FR:
Dans un texte publié en 1982 et portant le titre How Medecine Saved the Life of Ethics, le philosophe britannique Stephen Toulmin expliquait comment les problèmes éthiques que la médecine posait à la société avait relancé l’intérêt pour l’éthique et obligé les philosophes à réinvestir ce champ disciplinaire qu’ils avaient déserté depuis le début du xxe siècle. De la même manière, la crise environnementale et les dysfonctionnements des milieux économiques, pour ne rien dire de la crise des institutions ont également remis la question de l’éthique au goût du jour. Malgré l’intérêt que Toulmin voyait pour les philosophes à traiter ces questions, il faut toutefois reconnaître que les philosophes québécois sont restés sourds aux sirènes de l’éthique appliquée, à de très rares exceptions près. Et cette dernière s’est par conséquent constituée à partir des terrains de pratique d’où sont absents les philosophes.

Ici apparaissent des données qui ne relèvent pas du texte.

(** C8 (amended): for every label and override, each of the five optional
    fragments accepts an absent input as [undefined] and raises Required on no
    input at all; [optionalString], [optionalNumber] and [optionalBoolean]
    check nothing but the type of a present value and return a value of the
    type unchanged, while [optionalUUID] and [optionalDate] also run their
    format check on a present string, which is accepted exactly when it
    passes and is a validation failure otherwise. *)
Theorem C8_optional_fragments :
  forall (Date_parse : string -> number) (label : option string)
         (msg : option MessageArg) (v : JsValue),
  (safeParse (optionalString label msg) JUndefined = success None /\
   safeParse (optionalNumber label msg) JUndefined = success None /\
   safeParse (optionalBoolean label msg) JUndefined = success None /\
   safeParse (optionalUUID label msg) JUndefined = success None /\
   safeParse (optionalDate Date_parse label msg) JUndefined = success None) /\
  (raises Required (safeParse (optionalString label msg) v) = false /\
   raises Required (safeParse (optionalNumber label msg) v) = false /\
   raises Required (safeParse (optionalBoolean label msg) v) = false /\
   raises Required (safeParse (optionalUUID label msg) v) = false /\
   raises Required (safeParse (optionalDate Date_parse label msg) v) = false) /\
  (onlyInvalidType (safeParse (optionalString label msg) v) = true /\
   onlyInvalidType (safeParse (optionalNumber label msg) v) = true /\
   onlyInvalidType (safeParse (optionalBoolean label msg) v) = true) /\
  ((forall s, safeParse (optionalString label msg) (JString s) = success (Some s)) /\
   (forall n, safeParse (optionalNumber label msg) (JNumber n)
              = if isNaN n
                then safeParse (optionalNumber label msg) (JNumber nan)
                else success (Some n)) /\
   (forall b, safeParse (optionalBoolean label msg) (JBoolean b) = success (Some b))) /\
  ((forall s, safeParse (optionalUUID label msg) (JString s)
              = if test uuidRegex s
                then success (Some s)
                else failure [ {| code := invalid_string; received := None;
                                  message :=
                                    match msg with
                                    | Some (Text t) => Some t
                                    | Some (PerClass m) => validation m
                                    | None => None
                                    end ||! defaultTo "ID" label ++ " must be a valid UUID" |} ]) /\
   (forall s, safeParse (optionalDate Date_parse label msg) (JString s)
              = if isNaN (Date_parse s)
                then failure [ {| code := custom; received := None;
                                  message :=
                                    match msg with
                                    | Some (Text t) => Some t
                                    | Some (PerClass m) => validation m
                                    | None => None
                                    end ||! defaultTo "Date" label ++ " must be a valid date" |} ]
                else success (Some s))).
Proof.
  intros Date_parse label msg v.
  split; [repeat split |].
  split.
  { unfold optionalString, optionalNumber, optionalBoolean, optionalUUID, optionalDate,
      Fragments.uuid, dateString.
    repeat split;
      destruct v as [| |b|n|s|items|fields]; run_parse; try reflexivity;
      case_conditions; reflexivity. }
  split.
  { unfold optionalString, optionalNumber, optionalBoolean.
    repeat split;
      destruct v as [| |b|n|s|items|fields]; run_parse; try reflexivity;
      case_conditions; reflexivity. }
  split.
  { unfold optionalString, optionalNumber, optionalBoolean.
    repeat split; intros; run_parse; try reflexivity.
    destruct (isNaN n) eqn:E; [| reflexivity].
    assert (Hn : n = nan).
    { apply Prim2SF_inj. apply isNaN_spec in E. rewrite E. reflexivity. }
    subst n. reflexivity. }
  unfold optionalUUID, optionalDate, Fragments.uuid, dateString.
  split; intro s; run_parse.
  - destruct (test uuidRegex s); destruct msg as [[t|m]|]; reflexivity.
  - destruct (isNaN (Date_parse s)); destruct msg as [[t|m]|]; reflexivity.
Qed.

(** ** C6: the wrong-type message *)

(** C6, as stated, fails for [Enum], whose one message answers a value
    of the wrong type too, and for [money], whose union of number and string
    answers one with the runtime's "Invalid input".  It fails as well where
    the type is checked by a schema that was given no message: [booleanCoerce]
    and [fileUrl] answer with the runtime's "Expected ..., received ...", and
    [optionalNumberCoerce] converts the boolean [true] to 1 and accepts it. *)
Lemma C6_counterexample :
  wrongType ZodParsedType.string (JNumber 1%float) = true /\
  safeParse (Enum ["a"; "b"] (Some "Role") None) (JNumber 1%float)
  = failure [ {| code := invalid_type; received := Some ZodParsedType.number;
                 message := "Role must be one of: a, b" |} ] /\
  (forall suffix, In suffix catalog ->
     ~ failsWith InvalidType ("Role" ++ " " ++ suffix)
         (safeParse (Enum ["a"; "b"] (Some "Role") None) (JNumber 1%float))) /\
  wrongType ZodParsedType.number (JBoolean true) = true /\
  safeParse (money (Some "Amount") None) (JBoolean true)
  = failure [ {| code := invalid_union; received := None; message := "Invalid input" |} ] /\
  (forall text,
     ~ failsWith InvalidType text (safeParse (money (Some "Amount") None) (JBoolean true))) /\
  wrongType ZodParsedType.boolean (JString "yes") = true /\
  safeParse (booleanCoerce (Some "Flag") None) (JString "yes")
  = failure [ {| code := invalid_type; received := Some ZodParsedType.string;
                 message := "Expected boolean, received string" |} ] /\
  safeParse (optionalNumberCoerce (fun _ => nan) (Some "Age") None) (JBoolean true)
  = success (Some 1%float) /\
  safeParse (fileUrl (fun _ => true) (Some "File") None) (JNumber 1%float)
  = failure [ {| code := invalid_type; received := Some ZodParsedType.number;
                 message := "Expected string, received number" |} ].
Proof.
  split; [reflexivity |]. split; [reflexivity |]. split.
  - intros suffix Hin (i & Hi & _ & Hm). injection Hi as <-. simpl in Hm.
    unfold catalog in Hin. simpl in Hin.
    repeat (destruct Hin as [<- | Hin]; [discriminate Hm |]).
    exact Hin.
  - split; [reflexivity |]. split; [reflexivity |]. split.
    + intros text (i & Hi & Hc & _). injection Hi as <-. discriminate Hc.
    + repeat split; reflexivity.
Qed.

(** C6 (amended): for every factory taking (label, override) other than
    [fileUrl], [imageUrl], [optionalNumberCoerce], [booleanCoerce] and
    [money], and every label L, the fragment built with no override fails a
    present value of the wrong primitive type with exactly one InvalidType
    issue whose message is L, a space, and the catalog suffix of the
    fragment's base type ("must be a string", "must be a number" or
    "must be a boolean").  [Enum], and [enumFrom] with it, fails a present
    value that is not a string with exactly one InvalidType issue whose
    message is its unified "L must be one of: " followed by the options. *)
Theorem C6_wrong_type_message :
  forall (Date_parse : string -> number) (URL_parses : string -> bool)
         (ToNumber_object : JsValue -> number),
  (forall (f : Factory) (L : string) (v : JsValue),
     ~ In f unlabelledTypeCheck ->
     wrongType (baseType f) v = true ->
     failsWith InvalidType (L ++ " " ++ typeSuffix f)
       (safeValidate (construct Date_parse URL_parses ToNumber_object f (Some L) None) v)) /\
  (forall (options : list string) (L : string) (v : JsValue),
     wrongType ZodParsedType.string v = true ->
     failsWith InvalidType (L ++ " must be one of: " ++ join ", " options)
       (safeParse (Enum options (Some L) None) v) /\
     safeParse (enumFrom options (Some L) None) v
     = safeParse (Enum options (Some L) None) v).
Proof.
  intros Date_parse URL_parses ToNumber_object. split.
  - intros f L v Hf H. unfold failsWith, safeValidate, validate.
    destruct f;
      try (exfalso; apply Hf; unfold unlabelledTypeCheck; simpl; tauto);
      simpl in H;
      destruct v as [| |b|n|s|items|fields]; try discriminate H;
      unfold construct, pack, fragmentParse, fragment, fragmentToJs, typeSuffix, baseType;
      run_parse;
      try (unfold wrongType in H; simpl in H;
           destruct (isNaN n) eqn:En; simpl in H; try discriminate H);
      (eexists; split; [reflexivity | split; reflexivity]).
  - intros options L v H. split; [| reflexivity].
    unfold failsWith, Enum.
    destruct v as [| |b|n|s|items|fields]; try discriminate H;
      run_parse; try destruct (isNaN n);
      (eexists; split; [reflexivity | split; reflexivity]).
Qed.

En partant de ce constat, je tracerai d’abord un bref portrait du développement de l’éthique appliquée au Québec depuis les 50 dernières années. Fort de ce portrait, je soumettrai ensuite à la discussion le fait que l’absence des philosophes des terrains de pratique où s’est constituée l’éthique appliquée relève de la posture avec laquelle ils abordent le travail philosophique. Certains tenants de la tradition pragmatiste ont d’ailleurs associé la philosophie à une question d’attitude tandis que d’autres ont plaidé pour que les philosophes considèrent leur travail comme une enquête. C’est en m’inspirant de cette tradition de pensée que je défendrai l’idée que l’attitude des philosophes et la posture qu’ils se donnent les amènent à déconsidérer l’éthique appliquée trop associée à la singularité du monde, là où ils cherchent les fondements et l’universel.
EN:
In his 1982 article titled “How Medicine Saved the Life of Ethics”, the British philosopher Stephen Toulmin explained how the ethical problems posed by medicine had revived interest in ethics and forced philosophers to reinvest this disciplinary subfield, which had been neglected since the beginning of the 20th century. In the same way, the ecological crisis and the malfunctioning of the economy, not to mention the crisis of institutions, have also put the question of ethics back on the agenda. Despite Toulmin’s conviction that philosophers should address these issues, it must be said that, with a very few exceptions, Quebec philosophers have remained deaf to the siren calls of applied ethics. As a result, applied ethics has developed in areas of practice from which philosophers are absent.
Based on this observation, I will first draw a brief portrait of the development of applied ethics in Quebec over the past 50 years. From there, I will discuss the fact that the absence of philosophers in the areas of practice where applied ethics has developed is due to their conception of philosophical work. Some in the pragmatist tradition have associated philosophy with an attitude, while others have argued that philosophers should regard their work as an inquiry. Drawing on this tradition of thought, I will defend the idea that the attitude and stance of philosophers lead them to discredit applied ethics — too closely associated with the singularity of the world, when they are looking for the foundations and the universal.